Ian turned and raised his arm. No one could blame him for shooting now. He was defending himself, after all. He took careful aim at Paige, right at the man’s heart. And Ian Maddox, Mad Dog Marden, never missed his target.

Paige knew it, too. He realized his days in London were finished either way. He would never be allowed into his clubs or invited to his friends’ homes, for a back-shooting coward had no friends. He’d had one chance to avenge his honor and he’d botched it. Now he could only stand, waiting for the Earl of Marden’s uncertain mercy. He was as good as dead to the life he knew, if he were not dead altogether.

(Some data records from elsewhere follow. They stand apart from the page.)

(** * ESMFold orchestration scripts: FASTA reader, shared append log,
      artifact matcher and collector

    A shallow embedding of
    - [fold_gpu/array/run_fold_parallel.py]: [list_files_with_extension],
      [load_fasta_entries], [write_to_shared_file] and the script body,
      the folding model being given;
    - [fold_gaudi/array/collector.py]: [_safe_first], [_process_entry],
      [_process_faa_item] and the script body;
    - [fold_gpu/array/submitter_fold.py] and
      [fold_gaudi/array/submitter_fold.py]: the job script and the
      submission loop.

    Python [str] values are lists of Unicode code points; exceptions are an
    explicit result type; the file system is a finite view from paths to
    nodes that is threaded through the code that writes to it. *)

From Stdlib Require Import Strings.String Strings.Ascii.
From Stdlib Require Import List NArith ZArith Lia Bool Permutation Sorted.
From Stdlib Require DecimalNat.
Import ListNotations.


(* ================================================================== *)
(** * Python values *)
(* ================================================================== *)

Module Py.

Local Open Scope N_scope.

(** A [str] is its sequence of code points. *)
Definition char := N.
Definition str := list char.

(** An ASCII literal as a [str]. *)
Definition str_of (s : string) : str := map N_of_ascii (list_ascii_of_string s).
Arguments str_of s%_string.

Definition LF : char := 10.
Definition CR : char := 13.
Definition SPACE : char := 32.
Definition TAB : char := 9.
Lemma terminates_for_each {A S} (l : list A) (body : A -> S -> M S) (s : S) :
  (forall x s, terminates (body x s)) -> terminates (for_each l body s).
Proof.
  intros Hbody. revert s. induction l as [|x l IH]; intros s; cbn [for_each].
  - apply terminates_ret.
  - apply terminates_bind; [apply Hbody | intros s'; apply IH].
Qed.

Lemma terminates_log (e : event) : terminates (log e).
Proof. intros w. discriminate. Qed.

Lemma terminates_get_fs : terminates get_fs.
Proof. intros w. discriminate. Qed.

Lemma terminates_set_fs (f : gmap string (list byte)) : terminates (set_fs f).
Proof. intros w. discriminate. Qed.

Lemma terminates_index {A} (l : list A) (i : nat) : terminates (index l i).
Proof. intros w. unfold index. now destruct (l !! i). Qed.

Lemma terminates_get_s3_connection : terminates get_s3_connection.
Proof. intros w. discriminate. Qed.

Lemma terminates_get_ftp_connection (net : network) (host : string) :
  terminates (get_ftp_connection net host).
Proof.
  intros w. unfold get_ftp_connection.
  destruct (bool_decide _), (ftp_files net host); discriminate.
Qed.

Ltac terminates_step :=
  match goal with
  | |- terminates (bind _ _) => apply terminates_bind; [|intros ?]
  | |- terminates (ret _) => apply terminates_ret
  | |- terminates (raise _) => apply terminates_raise
  | |- terminates (log _) => apply terminates_log
  | |- terminates get_fs => apply terminates_get_fs
  | |- terminates (set_fs _) => apply terminates_set_fs
  | |- terminates (index _ _) => apply terminates_index
  | |- terminates get_s3_connection => apply terminates_get_s3_connection
  | |- terminates (get_ftp_connection _ _) => apply terminates_get_ftp_connection
  | |- terminates (let '(_, _) := ?p in _) => destruct p
  | |- terminates (if ?b then _ else _) => destruct b
  | |- terminates (match ?x with _ => _ end) => destruct x
  end.

Lemma terminates_s3_get_key (net : network) (url : string) :
  terminates (s3_get_key net url).
Proof. unfold s3_get_key, s3_bucket_key. repeat terminates_step. Qed.

Lemma terminates_parse_ftp_url (url : string) : terminates (parse_ftp_url url).
Proof. unfold parse_ftp_url. repeat terminates_step. Qed.

Lemma terminates_get_url_obj (net : network) (url endpoint : string) (h : Z) :
  terminates (get_url_obj net url endpoint h).
Proof.
  unfold get_url_obj.
  repeat first [ apply terminates_parse_ftp_url | apply terminates_s3_get_key
               | terminates_step ].
Qed.

Lemma terminates_get_file_size (net : network) (url endpoint : string) :
  terminates (get_file_size net url endpoint).
Proof.
  unfold get_file_size.
  repeat first [ apply terminates_parse_ftp_url | apply terminates_s3_get_key
               | terminates_step ].
Qed.

Lemma terminates_try_candidate (net : network) (h : Z) (url : string)
    (st : candidates) :
  terminates (try_candidate net h url st).
Proof.
  unfold try_candidate, get_fasp_obj.
  repeat first [ apply terminates_get_url_obj | terminates_step ].
Qed.

Lemma terminates_get_prioritized_endpoint (net : network)
    (manifest_urls priorities : string) :
  terminates (get_prioritized_endpoint net manifest_urls priorities).
Proof.
  unfold get_prioritized_endpoint.
  repeat first
    [ apply terminates_for_each; intros; unfold select_endpoint, select_url
    | terminates_step ].
Qed.

Lemma terminates_checksum_matches (path expected : string) :
  terminates (checksum_matches path expected).
Proof.
  intros w. unfold checksum_matches. run_monad.
  destruct (fs w !! path) as [data|]; [|discriminate].
  rewrite hash_chunks_all by lia. discriminate.
Qed.

Lemma terminates_file_write (path : string) (buffer : list byte) :
  terminates (file_write path buffer).
Proof. intros w. discriminate. Qed.

Lemma terminates_get_buffer (net : network) (res : netobj) (endpoint : string)
    (bs cb fsz : Z) (file : string) :
  terminates (get_buffer net res endpoint bs cb fsz file).
Proof.
  unfold get_buffer.
  repeat first [ apply terminates_file_write | terminates_step ].
Qed.

Lemma loop_bound_pos (res : netobj) (fsz cb : Z) : (0 < loop_bound res fsz cb)%nat.
Proof. destruct res; cbn [loop_bound]; lia. Qed.

(** A non-empty buffer brings the loop closer to its end. *)
Lemma get_buffer_progress (net : network) (res : netobj) (endpoint : string)
    (bs cb fsz : Z) (file : string) (w : world)
    (buffer : list byte) (res' : netobj) (w1 : world) :
  get_buffer net res endpoint bs cb fsz file w = (Ok (Some buffer, res'), w1) ->
  buffer <> [] ->
  (loop_bound res' fsz (cb + Z.of_nat (length buffer)) < loop_bound res fsz cb)%nat.
Proof.
  unfold get_buffer. intros Hrun Hne.
  destruct (String.eqb endpoint "HTTP").
  - destruct res as [| |url unread| |]; try discriminate.
    run_monad_in Hrun. unfold read_amt in Hrun.
    destruct (bs <? 0); injection Hrun as <- <- _; cbn [loop_bound].
    + destruct unread; [easy | simpl; lia].
    + rewrite length_skipn. destruct unread; [now rewrite firstn_nil in Hne|].
      destruct (Z.to_nat bs); [easy | simpl; lia].
  - destruct (String.eqb endpoint "FTP").
    + destruct res as [| | |host path|]; try discriminate.
      run_monad_in Hrun. destruct (ftp_files net host) as [files|]; [|discriminate].
      destruct (files path); [|discriminate].
      destruct (bs <? 0); [discriminate|].
      destruct (bs =? 0); [discriminate|].
      now destruct (_ && _).
    + destruct (String.eqb endpoint "S3"); [|discriminate].
      destruct (cb >=? fsz) eqn:Hdone; [discriminate|].
      destruct res as [| | | |bucket key content]; try discriminate.
      run_monad_in Hrun. injection Hrun as <- <- _. cbn [loop_bound].
      destruct (byte_range _ _ _); [easy | simpl; lia].
Qed.
Ltac number_tac start st stop next upd :=
  rewrite (number_iff start st stop next upd);
  [ | intros c d0 s0; simpl; destruct (is_digit c); [reflexivity|apply loop_fail]
    | intros c d0 s0; simpl; destruct (c =c _); [reflexivity|];
      destruct (is_digit c); [reflexivity|apply loop_fail]
    | reflexivity ].

Lemma fold_major ds d :
  fold_left (fun d c => set_major (add_digit (version_major d) c) d) ds d
  = set_major (fold_left add_digit ds (version_major d)) d.
Proof. revert d; induction ds as [|x ds IH]; intros d; [now destruct d|]. simpl. now rewrite IH. Qed.

Lemma fold_minor ds d :
  fold_left (fun d c => set_minor (add_digit (version_minor d) c) d) ds d
  = set_minor (fold_left add_digit ds (version_minor d)) d.
Proof. revert d; induction ds as [|x ds IH]; intros d; [now destruct d|]. simpl. now rewrite IH. Qed.

Lemma fold_status ds d :
  fold_left (fun d c => set_status (add_digit (status d) c) d) ds d
  = set_status (fold_left add_digit ds (status d)) d.
Proof. revert d; induction ds as [|x ds IH]; intros d; [now destruct d|]. simpl. now rewrite IH. Qed.

Lemma major_iff s d d' :
  loop http_version_major_start d s = (true, d') <->
  exists ds rest, s = ds ++ "."%char :: rest /\ ds <> [] /\ digits ds
    /\ loop http_version_minor_start (set_major (fold_left add_digit ds (version_major d)) d) rest
       = (true, d').
Proof.
  number_tac http_version_major_start http_version_major "."%char http_version_minor_start
    (fun c d => set_major (add_digit (version_major d) c) d).
  now setoid_rewrite fold_major.
Qed.

Lemma minor_iff s d d' :
  loop http_version_minor_start d s = (true, d') <->
  exists ds rest, s = ds ++ " "%char :: rest /\ ds <> [] /\ digits ds
    /\ loop status_code_start (set_minor (fold_left add_digit ds (version_minor d)) d) rest
       = (true, d').
Proof.
  number_tac http_version_minor_start http_version_minor " "%char status_code_start
    (fun c d => set_minor (add_digit (version_minor d) c) d).
  now setoid_rewrite fold_minor.
Qed.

Ian made him wait. And wait, while the earl’s arm never wavered from pointing at the muckworm’s heart, as small and shriveled as that organ might be. All color left Paige’s flabby cheeks, and his jowls trembled. A tear started to trickle down his face; then a stain spread at the front of his trousers.

Philpott spit on the ground. “Demme if he ain’t wet himself. I’m leaving. The dastard can walk back to town for all I care.”

But he stayed on, to see what Ian would do.

The earl looked into Paige’s eyes, willing the man to acknowledge that his life was in Ian’s hands, that he lived by Ian’s philanthropy only, that he was not worth wasting a pistol ball on. Ian slowly raised his weapon up over Paige’s head, then pointed to the left, toward the trees, and squeezed the trigger.

Whereas before everything moved as if embedded in amber, now time sped by, as if making up for the wasted minutes.

Boom,
went Ian’s pistol. Then
boom
again, as if the ball had ricocheted off one of the trees. Then almost at once, a cry. A shout. A thud. The squeal of a frightened horse, the gallop of hooves. Another shout and more hoofbeats. Then silence.

Ian was racing toward the trees. Philpott was standing, confused, and Paige was running toward his friend’s carriage, fleeing. The surgeon picked up his bag and followed Carswell on Ian’s heels.

As he ran, Ian could just make out two horses tearing off through the fog. One was riderless; the other had a brown-coated groom leaning over, trying to grasp the runaway’s reins.